▶ ASSIGNED TASK
Scan the entries below for the word "consumptions" and copy every line in which it occurs.

▶ EXERCISE MATERIALS

========================================================================

(* ===== verification/BillingBooks.v ===== *)
(** * The books of the billing loop

    The invariant of charges: a charge is paid by credit and by one debit of
    the wallet, together exactly its amount, and appears once on a bill; a
    grant is its remainder and what was consumed of it.  The theorems say what
    a run of [billUsage] does, that it keeps the books, and that runs end. *)
From S2P Require Import Prelude GoStrings GoTime Domain Money Tx Table Ledger Schema Http.
From S2P Require Import Payments PaymentFacts Posting Accounts AccountFacts Bills Recovery Billing BillingFacts.
From stdpp Require Import list sorting.
Open Scope string_scope.
Open Scope Z_scope.
Open Scope list_scope.

Definition entry_amount (i : Z) (l : ledger_t) : Z := sumZ (amounts (λ e, e_id e =? i) (entries l)).
(** What the wallet paid of a charge. *)
Definition wallet_part (c : usage_charge) (l : ledger_t) : Z :=
  match uc_entry c with Some i => - entry_amount i l | None => 0 end.
Definition items_of_charge (id : Z) (d : db) : list Z :=
  bi_amount <$> List.filter (λ i, bi_charge i =? id) (bill_items (usage d)).
Record billing_ok (d : db) : Prop := {
  bk_ids : NoDup (uc_id <$> usage_charges (usage d));
  bk_fresh : Forall (λ c, uc_id c < next_charge (usage d)) (usage_charges (usage d));
  bk_paid : ∀ c, c ∈ usage_charges (usage d) →
    uc_amount c = wallet_part c (ledger d) + used_in (uc_id c) (consumptions (credits d));
  bk_entry : ∀ c i, c ∈ usage_charges (usage d) → uc_entry c = Some i →
    ∃ e w, e ∈ entries (ledger d) ∧ e_id e = i ∧ e_type e = "usage" ∧ e_amount e < 0 ∧
      w ∈ wallets (ledger d) ∧ w_id w = e_wallet e ∧ w_user w = uc_user c;
  bk_entries : ∀ e, e ∈ entries (ledger d) → e_type e = "usage" →
    ∃ c, c ∈ usage_charges (usage d) ∧ uc_entry c = Some (e_id e);
  bk_items : ∀ c, c ∈ usage_charges (usage d) → items_of_charge (uc_id c) d = [uc_amount c];
  bk_item_owner : ∀ i, i ∈ bill_items (usage d) → bi_charge i ∈ uc_id <$> usage_charges (usage d);
  bk_grants : ∀ g, g ∈ grants (credits d) →
    cg_amount g = cg_remaining g + used_by (cg_id g) (consumptions (credits d));
  bk_consumptions : ∀ c, c ∈ consumptions (credits d) →
    0 < cc_amount c ∧ cc_charge c ∈ uc_id <$> usage_charges (usage d) ∧ cc_grant c ∈ cg_id <$> grants (credits d)
}.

========================================================================

▶ TASK OUTPUT
    uc_amount c = wallet_part c (ledger d) + used_in (uc_id c) (consumptions (credits d));
    cg_amount g = cg_remaining g + used_by (cg_id g) (consumptions (credits d));
  bk_consumptions : ∀ c, c ∈ consumptions (credits d) →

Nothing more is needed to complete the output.